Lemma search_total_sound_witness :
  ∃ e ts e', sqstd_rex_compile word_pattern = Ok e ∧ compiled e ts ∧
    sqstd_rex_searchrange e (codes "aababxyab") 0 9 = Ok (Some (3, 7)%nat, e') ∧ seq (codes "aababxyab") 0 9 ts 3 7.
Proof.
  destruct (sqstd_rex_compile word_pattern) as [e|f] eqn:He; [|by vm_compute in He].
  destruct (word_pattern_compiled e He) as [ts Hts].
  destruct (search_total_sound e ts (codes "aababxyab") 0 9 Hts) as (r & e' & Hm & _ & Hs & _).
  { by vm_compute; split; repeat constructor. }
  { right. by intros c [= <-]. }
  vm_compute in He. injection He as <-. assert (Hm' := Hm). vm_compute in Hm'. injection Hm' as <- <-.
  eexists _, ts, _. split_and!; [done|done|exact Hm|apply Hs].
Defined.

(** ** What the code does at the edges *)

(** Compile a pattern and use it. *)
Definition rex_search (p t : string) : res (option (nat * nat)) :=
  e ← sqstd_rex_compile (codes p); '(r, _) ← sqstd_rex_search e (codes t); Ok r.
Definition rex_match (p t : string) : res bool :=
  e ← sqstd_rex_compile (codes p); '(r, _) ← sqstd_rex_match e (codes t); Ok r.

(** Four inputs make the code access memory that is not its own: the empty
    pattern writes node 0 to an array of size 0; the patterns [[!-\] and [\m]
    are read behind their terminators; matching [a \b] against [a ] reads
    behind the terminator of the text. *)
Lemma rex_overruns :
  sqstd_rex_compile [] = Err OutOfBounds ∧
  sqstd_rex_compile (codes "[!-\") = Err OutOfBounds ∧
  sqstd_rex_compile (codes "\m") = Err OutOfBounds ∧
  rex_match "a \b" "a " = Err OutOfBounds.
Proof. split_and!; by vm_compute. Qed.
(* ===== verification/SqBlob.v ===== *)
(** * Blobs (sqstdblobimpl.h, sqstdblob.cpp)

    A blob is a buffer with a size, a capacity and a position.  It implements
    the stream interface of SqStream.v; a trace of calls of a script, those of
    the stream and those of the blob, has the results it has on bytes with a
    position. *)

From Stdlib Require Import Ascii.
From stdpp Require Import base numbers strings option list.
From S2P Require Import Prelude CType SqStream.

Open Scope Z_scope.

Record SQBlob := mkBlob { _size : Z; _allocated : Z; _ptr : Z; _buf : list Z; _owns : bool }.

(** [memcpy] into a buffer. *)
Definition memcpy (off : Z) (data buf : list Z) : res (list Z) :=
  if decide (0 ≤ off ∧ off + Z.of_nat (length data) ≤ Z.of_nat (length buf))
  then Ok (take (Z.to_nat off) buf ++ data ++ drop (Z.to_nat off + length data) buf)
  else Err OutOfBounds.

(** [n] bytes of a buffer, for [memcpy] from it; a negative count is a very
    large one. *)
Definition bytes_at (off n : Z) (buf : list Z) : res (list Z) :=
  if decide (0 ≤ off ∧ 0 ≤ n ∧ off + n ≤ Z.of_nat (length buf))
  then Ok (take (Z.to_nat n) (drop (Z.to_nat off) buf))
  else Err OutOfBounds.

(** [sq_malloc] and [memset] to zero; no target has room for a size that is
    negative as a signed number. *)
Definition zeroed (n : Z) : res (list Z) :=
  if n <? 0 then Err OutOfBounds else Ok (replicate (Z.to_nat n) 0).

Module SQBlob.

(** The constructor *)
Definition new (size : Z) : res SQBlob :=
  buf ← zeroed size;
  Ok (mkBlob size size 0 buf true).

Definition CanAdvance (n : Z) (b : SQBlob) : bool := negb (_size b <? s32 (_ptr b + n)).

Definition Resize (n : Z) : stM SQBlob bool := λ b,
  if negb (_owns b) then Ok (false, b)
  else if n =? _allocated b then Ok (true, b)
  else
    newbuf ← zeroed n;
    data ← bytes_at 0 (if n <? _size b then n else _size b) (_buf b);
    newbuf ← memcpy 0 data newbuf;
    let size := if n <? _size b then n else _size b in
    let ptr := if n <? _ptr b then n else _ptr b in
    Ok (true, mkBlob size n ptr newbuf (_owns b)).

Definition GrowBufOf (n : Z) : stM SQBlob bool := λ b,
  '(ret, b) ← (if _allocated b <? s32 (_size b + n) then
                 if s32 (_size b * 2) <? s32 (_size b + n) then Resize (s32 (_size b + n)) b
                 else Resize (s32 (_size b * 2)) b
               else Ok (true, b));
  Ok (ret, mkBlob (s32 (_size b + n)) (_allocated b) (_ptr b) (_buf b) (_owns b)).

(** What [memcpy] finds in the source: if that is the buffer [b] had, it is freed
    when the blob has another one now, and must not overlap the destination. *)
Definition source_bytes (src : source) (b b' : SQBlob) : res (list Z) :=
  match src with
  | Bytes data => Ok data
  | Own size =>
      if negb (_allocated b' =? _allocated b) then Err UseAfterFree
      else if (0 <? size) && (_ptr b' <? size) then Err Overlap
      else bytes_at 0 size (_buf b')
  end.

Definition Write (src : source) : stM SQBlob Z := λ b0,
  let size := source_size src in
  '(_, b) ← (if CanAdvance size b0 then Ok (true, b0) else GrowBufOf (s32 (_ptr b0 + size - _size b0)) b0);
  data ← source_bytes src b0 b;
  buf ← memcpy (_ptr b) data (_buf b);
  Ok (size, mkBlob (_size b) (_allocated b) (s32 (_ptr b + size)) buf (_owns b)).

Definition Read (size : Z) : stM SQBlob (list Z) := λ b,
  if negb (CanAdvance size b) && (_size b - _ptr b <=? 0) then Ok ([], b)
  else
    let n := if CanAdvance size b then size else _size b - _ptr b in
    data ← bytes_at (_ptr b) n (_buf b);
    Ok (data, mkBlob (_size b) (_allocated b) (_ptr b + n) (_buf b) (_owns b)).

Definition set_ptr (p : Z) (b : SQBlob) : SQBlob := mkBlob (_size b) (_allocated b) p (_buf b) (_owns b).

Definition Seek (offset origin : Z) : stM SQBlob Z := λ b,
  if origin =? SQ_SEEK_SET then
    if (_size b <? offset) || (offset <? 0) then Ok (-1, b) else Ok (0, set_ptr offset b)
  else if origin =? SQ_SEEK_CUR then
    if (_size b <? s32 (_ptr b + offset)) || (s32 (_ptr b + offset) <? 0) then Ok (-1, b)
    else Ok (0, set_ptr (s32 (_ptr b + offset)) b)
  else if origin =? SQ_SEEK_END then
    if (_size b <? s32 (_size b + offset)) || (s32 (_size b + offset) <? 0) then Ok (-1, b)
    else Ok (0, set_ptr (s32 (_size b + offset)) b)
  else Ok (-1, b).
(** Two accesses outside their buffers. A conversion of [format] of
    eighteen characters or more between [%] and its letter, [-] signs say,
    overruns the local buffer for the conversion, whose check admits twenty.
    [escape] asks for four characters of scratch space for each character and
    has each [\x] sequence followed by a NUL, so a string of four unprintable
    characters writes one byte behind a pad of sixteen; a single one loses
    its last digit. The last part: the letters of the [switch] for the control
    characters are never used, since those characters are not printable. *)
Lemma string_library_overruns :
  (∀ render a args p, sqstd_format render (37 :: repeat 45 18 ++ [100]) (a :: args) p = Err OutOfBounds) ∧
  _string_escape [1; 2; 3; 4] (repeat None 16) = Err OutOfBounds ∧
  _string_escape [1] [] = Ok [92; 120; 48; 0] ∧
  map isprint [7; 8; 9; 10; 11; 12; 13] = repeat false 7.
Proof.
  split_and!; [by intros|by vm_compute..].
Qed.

********************

Required action - Copy out the entries exactly. Begin at the first line and end with the line that has "(** Compile a pattern and use it. *)".

Answer to this task -
Lemma search_total_sound_witness :
  ∃ e ts e', sqstd_rex_compile word_pattern = Ok e ∧ compiled e ts ∧
    sqstd_rex_searchrange e (codes "aababxyab") 0 9 = Ok (Some (3, 7)%nat, e') ∧ seq (codes "aababxyab") 0 9 ts 3 7.
Proof.
  destruct (sqstd_rex_compile word_pattern) as [e|f] eqn:He; [|by vm_compute in He].
  destruct (word_pattern_compiled e He) as [ts Hts].
  destruct (search_total_sound e ts (codes "aababxyab") 0 9 Hts) as (r & e' & Hm & _ & Hs & _).
  { by vm_compute; split; repeat constructor. }
  { right. by intros c [= <-]. }
  vm_compute in He. injection He as <-. assert (Hm' := Hm). vm_compute in Hm'. injection Hm' as <- <-.
  eexists _, ts, _. split_and!; [done|done|exact Hm|apply Hs].
Defined.

(** ** What the code does at the edges *)

(** Compile a pattern and use it. *)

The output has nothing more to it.